• What to do: Your task is to transcribe the entries below exactly, from their first line down to the line containing "split; [vm_compute; reflexivity|].", and to stop there.

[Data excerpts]
====================
Lemma tokens_stay_with_their_server_witness :
  sv_token <$> default [] (rq_servers (cl_request DispatchExample.claimed)) = [Some "secret"] ∧
  ∃ session s w, steps (rm_world (nd_remote DispatchExample.start)) w ∧ GetSession tenant_id session_id w = (Ok session, w) ∧
    unmarshal_snapshot (ss_config session) = Some s ∧
    ∀ server token, server ∈ default [] (rq_servers (cl_request DispatchExample.claimed)) → sv_token server = Some token →
      entitled 1 s DispatchExample.start DispatchExample.attempt.2 server token.
Proof.
  split; [vm_compute; reflexivity|].
  apply (tokens_stay_with_their_server tenant_id session_id turn_id); [exact created_wf|reflexivity|exact example_claimed].
Defined.
(** Frames and answers may disappear. *)
Lemma vinv_shrink at_ f f' p p' u ap : sublist f' f → p' ⊆+ p → vinv (MkView at_ f p u ap) → vinv (MkView at_ f' p' u ap).
Proof.
  intros Hf Hp [Hfr Hs Hsend Hfresh Hup Hposts Hret Hap]. cbn in *.
  assert (∀ x, x ∈ f' → x ∈ f) as Hin by (intros; by eapply elem_of_sublist).
  assert (∀ r, r ∈ p' → r ∈ p) as Hpin by (intros; by eapply elem_of_submseteq).
  assert (quiet (MkView at_ f p u ap) → quiet (MkView at_ f' p' u ap)) as Hquiet.
  { intros [Hq1 Hq2 Hq3]. cbn in *. split; cbn; [|by eapply unsolicited_submseteq|done]. subst. by apply sublist_nil_r. }
  assert (dead (MkView at_ f p u ap) → dead (MkView at_ f' p' u ap)) as Hdead by (intros []; split; cbn in *; auto).
  assert (∀ r, tells (MkView at_ f p u ap) r → tells (MkView at_ f' p' u ap) r) as Hv by (intros r []; split; auto).
  split; cbn; auto.
  - pose proof (solicited_submseteq _ _ Hp). pose proof (sublist_length _ _ Hf). lia.
  - intros a Ha. destruct (Hsend a Ha) as [-> Hns]. apply sublist_nil_r in Hf as ->. split; [done|by eapply unsolicited_submseteq].
  - intros Hx. destruct Hfresh as (-> & -> & -> & ?); [naive_solver|]. by apply submseteq_nil_r in Hp as ->.
  - intros u' Hu. destruct (Hup u' Hu) as (? & ? & Hst). split_and!; [done..|]. unfold stage_ok in *. cbn in *. destruct (up_stage u'); naive_solver.
  - naive_solver.
Qed.

(** An answer that is not awaited is added. *)
Lemma vinv_post at_ f p u ap r :
  vinv (MkView at_ f p u ap) → request ∉ f → at_ ≠ PSend AReady → solicited r = false → tells (MkView at_ f p u ap) r →
  vinv (MkView at_ f (p ++ [r]) u ap).
Proof.
  intros [Hfr Hs Hsend Hfresh Hup Hposts Hret Hap] Hnf Hna Hr Hver. cbn in *.
  assert (quiet (MkView at_ f p u ap) → quiet (MkView at_ f (p ++ [r]) u ap)) as Hquiet.
  { intros [Hq1 Hq2 Hq3]. split; cbn in *; [done| |done]. apply Forall_app. auto. }
  assert (∀ r', tells (MkView at_ f p u ap) r' → tells (MkView at_ f (p ++ [r]) u ap) r') as Hv by (intros r' [? Hd]; split; [done|intros Hx%Hd; by destruct Hx; split]).
  split; cbn; auto.
  - rewrite List.filter_app, length_app. cbn. rewrite Hr. cbn. lia.
  - intros a Ha. destruct (Hsend a Ha) as [-> Hns]. split; [done|]. apply Forall_app. auto.
  - naive_solver.
  - intros u' Hu. destruct (Hup u' Hu) as (? & ? & Hst). split_and!; [done..|]. unfold stage_ok in *. cbn in *. destruct (up_stage u'); naive_solver.
  - intros r' [|E%list_elem_of_singleton]%elem_of_app; [|subst]; auto.
  - naive_solver.
Qed.

(** The upload changes while it collects data, and the frame is answered. *)
Lemma vinv_open at_ p ap u r :
  Forall (λ r, solicited r = false) p → (∀ a, at_ ≠ PSend a) → ap = [] → (∀ r', r' ∈ p → tells (MkView at_ [] p (Some u) ap) r') →
  (∀ r', at_ = PReturned (Ok r') → tells (MkView at_ [] p (Some u) ap) r') → tells (MkView at_ [] p (Some u) ap) r →
  up_id u = id → up_request u = request → up_stage u = UWaiting → up_apply u = false → up_data u `prefix_of` data →
  vinv (MkView at_ [] (p ++ [r]) (Some u) ap).
Proof.
  intros Hp Hat -> Hver Hret Hr Hid Hreq Hst Happ Hpre.
  assert (∀ r', tells (MkView at_ [] p (Some u) []) r' → tells (MkView at_ [] (p ++ [r]) (Some u) []) r') as Hv by (intros r' [? Hd]; split; [done|intros Hx%Hd; by destruct Hx; split]).
  split; cbn.
  - by intros x ?%not_elem_of_nil.
  - rewrite List.filter_app, (proj1 (unsolicited_nil p) Hp). cbn. destruct (solicited r); cbn; lia.
  - intros a Ha. by destruct (Hat a).
  - intros [?%not_elem_of_nil|Ha]; [done|by destruct (Hat AReady)].
  - intros u' [= <-]. split_and!; [done..|]. unfold stage_ok. rewrite Hst, Happ. done.
  - intros r' [|E%list_elem_of_singleton]%elem_of_app; [|subst]; auto.
  - auto.
  - by left.
Qed.

(** **** The call *)

Lemma vinv_send a f p u ap : vinv (MkView (PSend a) f p u ap) → vinv (MkView (PWait a) (f ++ [frame request data a]) p u ap).
Proof.
  intros [Hfr Hs Hsend Hfresh Hup Hposts Hret Hap]. cbn in *. destruct (Hsend a eq_refl) as [-> Hns]. cbn.
  assert (¬ quiet (MkView (PSend a) [] p u ap)) as Hnq by (intros [_ _ [?|[??]]]; done).
  assert (ap = []) as -> by naive_solver.
  assert (dead (MkView (PSend a) [] p u []) → dead (MkView (PWait a) [frame request data a] p u [])) as Hdead.
  { intros [_ _ Hna Hu]. cbn in *. split; cbn; [done| |done|done]. rewrite list_elem_of_singleton. intros E. apply Hna. f_equal. apply frame_begin. by rewrite <- E. }
  assert (∀ r, tells (MkView (PSend a) [] p u []) r → tells (MkView (PWait a) [frame request data a] p u []) r) as Hv by (intros r []; split; auto).
  split; cbn; auto; try done.
  - intros x E%list_elem_of_singleton. exists a. split; [done|by left].
  - rewrite (proj1 (unsolicited_nil p) Hns). cbn. lia.
  - intros [E%list_elem_of_singleton|]; [|done]. destruct Hfresh as (-> & -> & _ & _); [|done].
    right. f_equal. apply frame_begin. by rewrite <- E.
  - intros u' Hu. destruct (Hup u' Hu) as (? & ? & Hst). split_and!; [done..|]. unfold stage_ok in *. cbn in *. destruct (up_stage u'); naive_solver.
Qed.
(** * Spot square-path starter: a shallow embedding

    Source files embedded here:
    - [robot_connection.py]    (class [SpotRobotConnection])
    - [square_movement.py]     (class [SquarePathWalker])
    - [square_path_example.py] ([main] and the [__main__] block)

    Conventions of the embedding.
    - Python numbers are values of a type [num] with the operations the
      program applies to them (class [Numeric]).  Two instances are given
      at the end of the model: IEEE binary64 (primitive floats, which is
      what CPython's [float] is) and the real numbers (exact arithmetic).
      An integer literal that Python would coerce in mixed arithmetic is
      written [of_int z].
    - Every call that reaches the robot or the clock ([time.time],
      [time.sleep]) is an event: it is appended to the trace of the run
      and its outcome (normal return or raised exception, and the value
      returned) is read from an oracle of type [Robot].
    - Two functions of the SDK that compute locally decide how the
      walks end, and their code is not part of this repository:
      [RobotCommandBuilder.mobility_params], of which only the declared
      keyword parameters matter (the program passes [max_vel_linear] and
      [max_vel_ang], and Python raises TypeError for a keyword the
      function does not declare), and [bosdyn.util.seconds_to_duration].
      Both are fields of [Robot]; [released_keywords] and
      [bosdyn_seconds_to_duration] give them as the released SDK has
      them.
    - [argparse] belongs to Python's library: what [parse_arguments()]
      yields on the command line is the input of the [__main__] block.
    - Python exceptions are explicit: a computation yields [Val a] or
      [Exc e]; [try]/[except]/[finally] are combinators.
    - The [logger.info], [logger.error] and [print] calls that announce
      or report a step are left out.  The [logger.debug] call inside the
      waypoint loop of [walk_square] is kept: each record it hands to
      the logger is appended to the [logged] component of the state. *)

From Stdlib Require Import ZArith String List Bool Lia.
From Stdlib Require Import Floats Uint63.
From Stdlib Require Import Reals Lra.
Import ListNotations.

Set Implicit Arguments.

(** ** Numbers *)

Class Numeric (num : Type) : Type := {
  of_int : Z -> num;              (* float(n), as done by mixed arithmetic *)
  nadd : num -> num -> num;       (* a + b *)
  nsub : num -> num -> num;       (* a - b *)
  nmul : num -> num -> num;       (* a * b *)
  ndiv : num -> num -> num;       (* a / b, divisor known to be non-zero *)
  nleb : num -> num -> bool;      (* a <= b *)
  nltb : num -> num -> bool;      (* a < b *)
  atan2 : num -> num -> num       (* math.atan2(y, x) *)
}.

(** ** Exceptions *)

Inductive exn : Type :=
| InvalidLoginError            (* bosdyn.client.auth.InvalidLoginError *)
| SdkError (code : nat)        (* any other subclass of Exception raised by a call *)
| AttributeError               (* attribute access on None *)
| IndexError                   (* list index out of range *)
| ZeroDivisionError
| TypeError                    (* a keyword argument the callee does not declare *)
| ValueError                   (* [int(nan)], a field value out of range *)
| OverflowError                (* [int(inf)] *)
| KeyboardInterrupt.           (* a BaseException that is not an Exception *)

(** [isinstance(e, Exception)] *)
Definition is_Exception (e : exn) : bool :=
  match e with
  | KeyboardInterrupt => false
  | _ => true
  end.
====================
• Response area:
Lemma tokens_stay_with_their_server_witness :
  sv_token <$> default [] (rq_servers (cl_request DispatchExample.claimed)) = [Some "secret"] ∧
  ∃ session s w, steps (rm_world (nd_remote DispatchExample.start)) w ∧ GetSession tenant_id session_id w = (Ok session, w) ∧
    unmarshal_snapshot (ss_config session) = Some s ∧
    ∀ server token, server ∈ default [] (rq_servers (cl_request DispatchExample.claimed)) → sv_token server = Some token →
      entitled 1 s DispatchExample.start DispatchExample.attempt.2 server token.
Proof.
  split; [vm_compute; reflexivity|].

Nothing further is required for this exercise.